Funding the Fight Against Nuclear Terrorism - Kenneth Luongo in Stimson Center's Budget Insight [link]

  • Just about a year ago, President Obama made a very bold pledge to “secure all vulnerable nuclear materials around the world within four years” in order to prevent a nuclear terrorist attack.
  • This year, in the State of the Union address, the President restated his four year objective and received a bipartisan standing ovation – rare for that event. He then submitted a budget for 2011 that was $320 million over the FY10 budget for this agenda and forecast growth in the coming years for key programs run by the National Nuclear Security Administration (NNSA). But is this more robust budget adequate to meet the President’s objective?
  • At the end of the day the President’s four year goal is unlikely to be met in the timeframe he has endorsed for budgetary, bureaucratic, and diplomatic reasons. But, incrementally funding the fight against nuclear terrorism is a prescription for making it more likely rather than reducing its likelihood. If it occurs, the cost of the response will dwarf the cost of its inadequately funded prevention.

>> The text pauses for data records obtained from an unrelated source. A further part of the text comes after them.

(** * webxr-layers: media layers, session bootstrap and toolbar interaction

    A shallow embedding of
      - [src/util/MediaLayerManager.js]                      (module [MediaLayerManager]),
      - [src/unnamed/part_000], the single-layer application (module [SingleLayer]),
      - [src/apps/simple-video-layers/multiple-layers.js]    (module [MultipleLayers]),
    followed by the properties of the specification that were checked
    against them.

    Conventions.
      - JavaScript objects used as dictionaries are [gmap string _]; a JS [Map]
        (iterated in insertion order) is an association list.
      - An [async] function never throws to its caller: its body runs up to the
        first [await], and an exception raised in the body rejects the promise
        it returned.  Suspended continuations are kept in the application
        state and resumed by explicit events.
      - Calls made to the host (session, compositor binding, video elements,
        scene graph) are recorded in a log, in program order.
      - JavaScript numbers that carry playback time are modelled by exact
        rationals; readiness levels and handles are natural numbers. *)

From Stdlib Require Import QArith Lia Lqa.
From stdpp Require Import base decidable option list strings gmap.

(** ** JavaScript values *)

Inductive value : Type :=
| VUndefined
| VNull
| VBool (b : bool)
| VNumber (n : Z)
| VString (s : string)
| VRef (handle : N).

#[global] Instance value_eq_dec : EqDecision value.
Proof. solve_decision. Defined.

(** [a !== b] on the values above. *)
Definition strict_neq (a b : value) : bool := bool_decide (a ≠ b).

(** What a [throw] or a rejected promise carries. *)
Inductive error : Type :=
| InvalidLayerType          (* [new Error("Invalid layer type: ...")] *)
| TypeError (what : string) (* raised by the language itself *)
| HostError (code : N).     (* raised by the session or the compositor binding *)

#[global] Instance error_eq_dec : EqDecision error.
Proof. solve_decision. Defined.

(** The settled state of a promise. *)
Inductive settled (A : Type) : Type :=
| Resolved (a : A)
| Rejected (reason : error).
Arguments Resolved {A} a.
Arguments Rejected {A} reason.

(** ** JavaScript [Map]

    Entries are kept in insertion order; [set] on a key already present
    replaces the value in place. *)

Module JsMap.
Section WithValues.
Context {A : Type}.

Fixpoint get (k : string) (m : list (string * A)) : option A :=
    match m with
    | [] => None
    | (k', a) :: m' => if decide (k' = k) then Some a else get k m'
    end.

Fixpoint set (k : string) (a : A) (m : list (string * A)) : list (string * A) :=
    match m with
    | [] => [(k, a)]
    | (k', a') :: m' =>
        if decide (k' = k) then (k, a) :: m' else (k', a') :: set k a m'
    end.
(** * AI-Healthcare-Assistant-Chatbot: the first-party logic of [streamlit_app.py]

    The development follows the source file:
    - the configuration (lines 18-51) and the session state,
    - [ask_groq], the completion wrapper (lines 146-166),
    - the analysis, rendering and PDF handlers (lines 194-229),
    - [EMAIL_RE] and the send handler (lines 236-293),
    - the adapters, [get_route_distance_km] and [haversine_km]
      (lines 315-376),
    - the hospital search handler and the driving-distance handler
      (lines 381-426).

    Python exceptions are an explicit [result] type.  Floating-point
    arithmetic is an interface ([FloatModel]) with two instances:
    [Binary64.model], CPython's doubles over a C library, and
    [RealModel], exact arithmetic.  The search is written twice: on
    the Python values the services return ([Py]), in any arithmetic,
    and on typed responses in exact arithmetic, which is the reading
    the ranking statements use; [data_row_on_values] relates the two.

    Part I holds the definitions, Parts II and III the theorems. *)

From Stdlib Require Import Reals Lra Lia ZArith NArith List Bool String Ascii.
From Stdlib Require Import Permutation Sorted Zfloor.
From Stdlib Require PrimFloat FloatOps SpecFloat.
Import ListNotations.

(* ================================================================== *)
(** * Part I: definitions *)

(** ** Python strings *)

(** A [str] is a sequence of Unicode code points. *)
Definition pystr : Type := list N.

Fixpoint str (s : string) : pystr :=
  match s with
  | EmptyString => []
  | String c s' => N_of_ascii c :: str s'
  end.

(** [str.isspace] on one code point ([_PyUnicode_IsWhitespace]): this is
    what [\s] means in a [str] pattern and what [str.strip()] removes. *)
Definition is_space (c : N) : bool :=
  ((9 <=? c) && (c <=? 13) || (28 <=? c) && (c <=? 31) || (c =? 32)
   || (c =? 133) || (c =? 160) || (c =? 5760)
   || (8192 <=? c) && (c <=? 8202) || (c =? 8232) || (c =? 8233)
   || (c =? 8239) || (c =? 8287) || (c =? 12288))%N.

Fixpoint lstrip (s : pystr) : pystr :=
  match s with
  | c :: s' => if is_space c then lstrip s' else s
  | [] => []
  end.

Definition rstrip (s : pystr) : pystr := rev (lstrip (rev s)).
Lemma extracted_dict_keys_witness :
  get_postgres_schema_with_relations demo_params demo_world
  = ({| server := demo_server; connections := [false] |}, inr demo_schema_info)
  ∧ ("pg_catalog.pg_class" ∈ tables demo_schema_info
     ↔ is_Some (columns demo_schema_info !! "pg_catalog.pg_class"))
  ∧ ("pg_catalog.pg_class" ∈ tables demo_schema_info
     ↔ is_Some (primary_keys demo_schema_info !! "pg_catalog.pg_class"))
  ∧ ("pg_catalog.pg_class" ∈ tables demo_schema_info
     ↔ is_Some (indexes demo_schema_info !! "pg_catalog.pg_class")).
Proof.
  assert (Hrun : get_postgres_schema_with_relations demo_params demo_world
                 = ({| server := demo_server; connections := [false] |},
                    inr demo_schema_info))
    by (vm_compute; reflexivity).
  split; [exact Hrun|].
  exact (extracted_dict_keys demo_params demo_world _ demo_schema_info
           "pg_catalog.pg_class" Hrun).
Defined.

(** X6: every foreign key of a returned model is owned by a listed table (the
    table it points to need not be listed). *)
Theorem extracted_foreign_key_owner_listed p w w' m fk :
  get_postgres_schema_with_relations p w = (w', inr m) →
  fk ∈ foreign_keys m → from_table fk ∈ tables m.
Proof.
  intros (_ & _ & ->)%extraction_inr. revert fk.
  apply (foldl_table_entries_inv (srv_catalog (server w))
           (λ si, ∀ fk, fk ∈ foreign_keys si → from_table fk ∈ tables si)).
  - intros si row Hsi fk.
    rewrite foreign_keys_table_entries, tables_table_entries, !elem_of_app.
    intros [Hfk | (r & -> & _)%list_elem_of_fmap]; [left; by apply Hsi|].
    right. simpl. left.
  - by intros fk ?%elem_of_nil.
Qed.

Lemma extracted_foreign_key_owner_listed_witness :
  get_postgres_schema_with_relations demo_params demo_world
  = ({| server := demo_server; connections := [false] |}, inr demo_schema_info)
  ∧ {| from_table := "public.orders"; from_column := "customer_id";
       to_table := "public.customers"; to_column := "id" |}
    ∈ foreign_keys demo_schema_info
  ∧ "public.orders" ∈ tables demo_schema_info.
Proof.
  assert (Hrun : get_postgres_schema_with_relations demo_params demo_world
                 = ({| server := demo_server; connections := [false] |},
                    inr demo_schema_info))
    by (vm_compute; reflexivity).
  assert (Hfk : {| from_table := "public.orders"; from_column := "customer_id";
                   to_table := "public.customers"; to_column := "id" |}
                ∈ foreign_keys demo_schema_info) by (vm_compute; left).
  split; [exact Hrun|]. split; [exact Hfk|].
  exact (extracted_foreign_key_owner_listed demo_params demo_world _
           demo_schema_info _ Hrun Hfk).
Defined.

(** When the qualified names of the listed tables are pairwise distinct,
    each listed table finds under its name the rows of its own three
    queries. *)
Lemma extracted_lookup cat l row :
  NoDup (full_name <$> l) → row ∈ l →
  columns (foldl (table_entries cat) empty_schema_info l) !! full_name row
  = Some (column_of_row <$> select_columns cat row.1 row.2)
  ∧ primary_keys (foldl (table_entries cat) empty_schema_info l)
    !! full_name row
    = Some (select_primary_keys cat row.1 row.2)
  ∧ indexes (foldl (table_entries cat) empty_schema_info l) !! full_name row
    = Some (index_of_row <$> select_indexes cat row.1 row.2).
Proof.
  induction l as [|x l IH] using rev_ind; [by intros _ ?%elem_of_nil|].
  rewrite fmap_app. intros [Hl [Hx _]]%NoDup_app Hrow.
  rewrite foldl_snoc, columns_table_entries, primary_keys_table_entries,
    indexes_table_entries.
  fold (full_name x).
  destruct (decide (full_name x = full_name row)) as [Heq|Hne].
  - rewrite Heq, !lookup_insert_eq.
    apply elem_of_app in Hrow as [Hrow | ->%list_elem_of_singleton]; [|done].
    destruct (Hx (full_name row)); [by apply list_elem_of_fmap_2|].
    rewrite <-Heq. left.
  - rewrite !lookup_insert_ne by done. apply IH; [done|].
    apply elem_of_app in Hrow as [? | ->%list_elem_of_singleton]; done.
Qed.

(** X7: when the qualified names of the listed tables are pairwise distinct,
    columns[schema.table], primary_keys[schema.table] and
    indexes[schema.table] hold exactly the rows of that table's own column,
    primary-key and index queries. *)
Theorem extracted_entries_of_listed_table p w w' m schema table :
  get_postgres_schema_with_relations p w = (w', inr m) →
  NoDup (tables m) →
  (schema, table) ∈ select_tables (srv_catalog (server w)) →
  columns m !! (schema +:+ "." +:+ table)
  = Some (column_of_row
          <$> select_columns (srv_catalog (server w)) schema table)
  ∧ primary_keys m !! (schema +:+ "." +:+ table)
    = Some (select_primary_keys (srv_catalog (server w)) schema table)
  ∧ indexes m !! (schema +:+ "." +:+ table)
    = Some (index_of_row
            <$> select_indexes (srv_catalog (server w)) schema table).
Proof.
  intros (_ & _ & ->)%extraction_inr. rewrite extracted_tables.
  intros Hnodup Hrow.
  exact (extracted_lookup _ _ (schema, table) Hnodup Hrow).
Qed.

Lemma extracted_entries_of_listed_table_witness :
  get_postgres_schema_with_relations demo_params demo_world
  = ({| server := demo_server; connections := [false] |}, inr demo_schema_info)
  ∧ NoDup (tables demo_schema_info)
  ∧ ("public", "orders") ∈ select_tables (srv_catalog (server demo_world))
  ∧ columns demo_schema_info !! ("public" +:+ "." +:+ "orders")
    = Some (column_of_row
            <$> select_columns (srv_catalog (server demo_world))
                  "public" "orders")
  ∧ primary_keys demo_schema_info !! ("public" +:+ "." +:+ "orders")
    = Some (select_primary_keys (srv_catalog (server demo_world))
              "public" "orders")
  ∧ indexes demo_schema_info !! ("public" +:+ "." +:+ "orders")
    = Some (index_of_row
            <$> select_indexes (srv_catalog (server demo_world))
                  "public" "orders").
Proof.
  assert (Hrun : get_postgres_schema_with_relations demo_params demo_world
                 = ({| server := demo_server; connections := [false] |},
                    inr demo_schema_info))
    by (vm_compute; reflexivity).
  assert (Hnodup : NoDup (tables demo_schema_info))
    by (apply (bool_decide_unpack _); vm_compute; exact I).
  assert (Hrow : ("public", "orders")
                 ∈ select_tables (srv_catalog (server demo_world)))
    by (vm_compute; right; left).
  split; [exact Hrun|]. split; [exact Hnodup|]. split; [exact Hrow|].
  exact (extracted_entries_of_listed_table demo_params demo_world _
           demo_schema_info "public" "orders" Hrun Hnodup Hrow).
Defined.

(** X8: tab "Таблицы" on a returned model: every listed table has a
    [primary_keys] entry, so the tab writes the names joined by ", " (the
    empty text for a table without primary key) and never takes the branch
    that writes "Нет". *)
Theorem extracted_primary_keys_text p w w' m t :
  get_postgres_schema_with_relations p w = (w', inr m) →
  t ∈ tables m →
  ∃ pks, primary_keys m !! t = Some pks
         ∧ primary_keys_text m t = String.concat ", " pks.
Proof.
  intros (_ & _ & ->)%extraction_inr Ht.
  destruct (extracted_domains (srv_catalog (server w))
              (select_tables (srv_catalog (server w))) t) as (_ & Hpk & _).
  destruct (proj1 Hpk Ht) as [pks Hpks]. exists pks. split; [done|].
  unfold primary_keys_text. by rewrite Hpks.
Qed.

Air Force Thinkers: A Lot of Nukes Overrated - Nukes of Hazard [link]

  • What’s gotten into the Air Force lately? First there was this December 2009 report from the Air Force Association’s Mitchell Institute for Airpower Studies calling for a bomberless dyad.
  • Now, in an article in the latest issues of Strategic Studies Quarterly co-authored with two professors from Maxwell Air Force Base in Alabama, Col B. Chance Saltzman, chief, Strategic Plans and Policy Division, Headquarters Air Force, calls for significant reductions in the size of the U.S. nuclear stockpile.
  • Saltzman et al, argue that such a force could be maintained on a triad of 100 single-warhead Minuteman III ICBMs, 192 de-MIRVed Trident D-5 SLBMs on 12 Ohio class submarines, and ALCMs to be deployed on 19 B-2s. Apart from calling for a triad of counterforce and countervalue weapons, the article mostly ignores the other specific details of deterrence that have consumed so much energy in the context of the ongoing Nuclear Posture Review.